The selected topic segments then are stated in the form of propositions. The third rule of their model of summarization regards generalization and defines the construction of general propositions from the more specific ones. For instance, from the propositions that describe girls playing with dolls and boys playing with train sets, a description is derived of children playing with toys. A fourth rule, which is necessary in narrative texts, replaces sequences of propositions by single propositions expressing self-contained events.
When summarizing the topics of a text, it is important to retain the topic emphases of the original and to make clear a distinction between the major and minor topics.
Summary production
Professional abstracting involves translating the selected and generalized content into a coherent and clear summary. This step is absent when the summary consists of phrases, sentences, or other textual units extracted from the original text.

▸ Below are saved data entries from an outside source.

Fixpoint spec_calls (ops : list arb_op) (sp : arb_spec) : list Z * arb_spec :=
  match ops with
  | [] => ([], sp)
  | op :: ops' => let '(rc, sp1) := spec_call op sp in let '(rcs, sp2) := spec_calls ops' sp1 in (rc :: rcs, sp2)
  end.

Definition spec_init (p : EsifArbEntryParams) : arb_spec :=
  mk_arb_spec (e_arbType p) (e_upperLimit p) (e_lowerLimit p) true ∅.

Definition params_ok (p : EsifArbEntryParams) : Prop :=
  0 <= e_lowerLimit p /\ e_lowerLimit p <= e_upperLimit p /\ e_upperLimit p < 2 ^ 32.

(** The requests of an entry as a map. *)
Definition req_data (r : EsifArbReq) : EsifData :=
  match reqPtr r with Some (_, d) => d | None => mk_EsifData 0 None 0 0 end.
Definition req_map (rs : list EsifArbReq) : gmap Z EsifData :=
  list_to_map ((fun r => (appHandle r, req_data r)) <$> rs).

Record arb_rel (e : EsifArbEntry) (rs : list EsifArbReq) (sp : arb_spec) : Prop := {
  rel_repr : entry_repr e rs;
  rel_type : arbType e = sp_type sp;
  rel_upper : upperLimit e = sp_upper sp;
  rel_lower : lowerLimit e = sp_lower sp;
  rel_enabled : arbitrationEnabled e = sp_enabled sp;
  rel_requests : req_map rs = sp_requests sp
}.

Lemma req_keys rs : ((fun r => (appHandle r, req_data r)) <$> rs).*1 = appHandle <$> rs.
Proof. by rewrite <- list_fmap_compose. Qed.

Lemma req_map_perm rs rs' : NoDup (appHandle <$> rs) -> rs ≡ₚ rs' -> req_map rs = req_map rs'.
Proof. intros Hn Hp. apply list_to_map_proper; [by rewrite req_keys|by rewrite Hp]. Qed.

Lemma req_map_others app rs : NoDup (appHandle <$> rs) -> req_map (others app rs) = delete app (req_map rs).
Proof.
  induction rs as [|r rs IH]; intros Hn; [symmetry; apply delete_empty|].
  pose proof Hn as [Hr Hn']%NoDup_cons. specialize (IH Hn').
  assert (Ec : forall l, req_map (r :: l) = <[appHandle r := req_data r]> (req_map l)) by done.
  unfold others in *. rewrite filter_cons, Ec. case_decide as E.
  - by rewrite Ec, IH, delete_insert_ne by auto.
  - assert (appHandle r = app) as <- by (destruct (decide (appHandle r = app)); [done|by destruct E]).
    by rewrite IH, delete_insert_eq.
Qed.
Definition params_key (p : EsifArbEntryParams) : ekey := (e_primitiveId p, e_domain p, e_instance p).

Lemma has_ctx_run {T} (f : bool -> CM T) c q :
  sbind has_ctx f (mk_cst (Some c) q) = f true (mk_cst (Some c) q).
Proof. done. Qed.
Lemma get_ctx_run {T} (f : EsifArbCtx -> CM T) c q :
  sbind get_ctx f (mk_cst (Some c) q) = f c (mk_cst (Some c) q).
Proof. done. Qed.
Lemma mod_ctx_run {T} (g : EsifArbCtx -> EsifArbCtx) (f : unit -> CM T) c q :
  sbind (mod_ctx g) f (mk_cst (Some c) q) = f tt (mk_cst (Some (g c)) q).
Proof. done. Qed.

Definition grown (c : EsifArbCtx) : Z :=
  if numEntries c <? entryCapacity c then entryCapacity c
  else entryCapacity c + ESIF_ARB_CTX_ENTRY_TABLE_GROWTH_RATE.

Lemma grown_room c : numEntries c <= entryCapacity c -> numEntries c < grown c.
Proof. unfold grown, ESIF_ARB_CTX_ENTRY_TABLE_GROWTH_RATE. destruct (Z.ltb_spec (numEntries c) (entryCapacity c)); lia. Qed.

Lemma insert_entry_spec mem_grow e c q :
  numEntries c <= entryCapacity c ->
  EsifArbCtx_InsertArbEntry_Locked mem_grow e (mk_cst (Some c) q) =
  if mem_grow || (numEntries c <? entryCapacity c) then
    Some (ESIF_OK, mk_cst (Some (add_entry (grown c) e c)) q)
  else Some (ESIF_E_NO_MEMORY, mk_cst (Some c) q).
Proof.
  intros Hcap. pose proof (grown_room c Hcap) as Hr. unfold EsifArbCtx_InsertArbEntry_Locked, grown in *. cbn [insert_rounds].
  rewrite has_ctx_run, get_ctx_run. destruct (Z.ltb_spec (numEntries c) (entryCapacity c)) as [Hlt|Hge].
  - by rewrite orb_true_r.
  - rewrite orb_false_r. destruct mem_grow; [|done]. rewrite mod_ctx_run, has_ctx_run, get_ctx_run.
    unfold numEntries, ESIF_ARB_CTX_ENTRY_TABLE_GROWTH_RATE in *. cbn [with_entries entriesPtr entryCapacity].
    by rewrite (proj2 (Z.ltb_lt _ _)) by lia.
Qed.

The major concern is brevity and readability of the summary (Rowley, 1988, p. 25 ff.; Lancaster, 1991, p. 97 ff.). Usually, abstracters make a draft
that is revised and improved with the help of checklists. However, a complete reformulation of the selected information is not always desired, because of the danger of distorting the meaning of the original text (Endres- Niggemeyer, 1989). When the full-text of the abstract is used as a document surrogate in search engines, another concern is the searchability of the abstract. For instance, it is advised that it contains many unambiguous content terms and their synonyms (Rowley, 1988, p. 31; Lancaster &
Warner, 1993, p. 88).
There are guidelines for the length of an abstract. When the abstract is a coherent text, its length is defined by different factors. The most important one is the amount ofinformational detail of the content of the source that will be provided by the abstract. A second factor is thelength of the original text.When the abstract is a balanced picture of the most important content of the text, an ideal length is 10% to 15% of the original (Edmundson, 1964;
Borko & Bernier, 1975, p. 69; Tombros & Sanderson, 1998), or 20% to 30%
of the original when more informational details are needed (Brandow, Mitze,
& Rau, 1995). On the other hand, when the abstract only highlights specific information, the abstract may be very brief. Sometimes, a more or less fixed length is imposed, such as a minimum and maximum upon the number of sentences (Edmundson, 1969; Paice, 1981; Brandow et al., 1995; Tombros
& Sanderson, 1998), of words (Lancaster, 1991, p. 101), or of paragraphs contained in the summary (Lancaster, 1991, p. 101). Finally, the length of the abstract is determined by its intellectual accessibility. Some texts might be more compactly condensed then others while leaving the comprehensibility of the abstract undisturbed.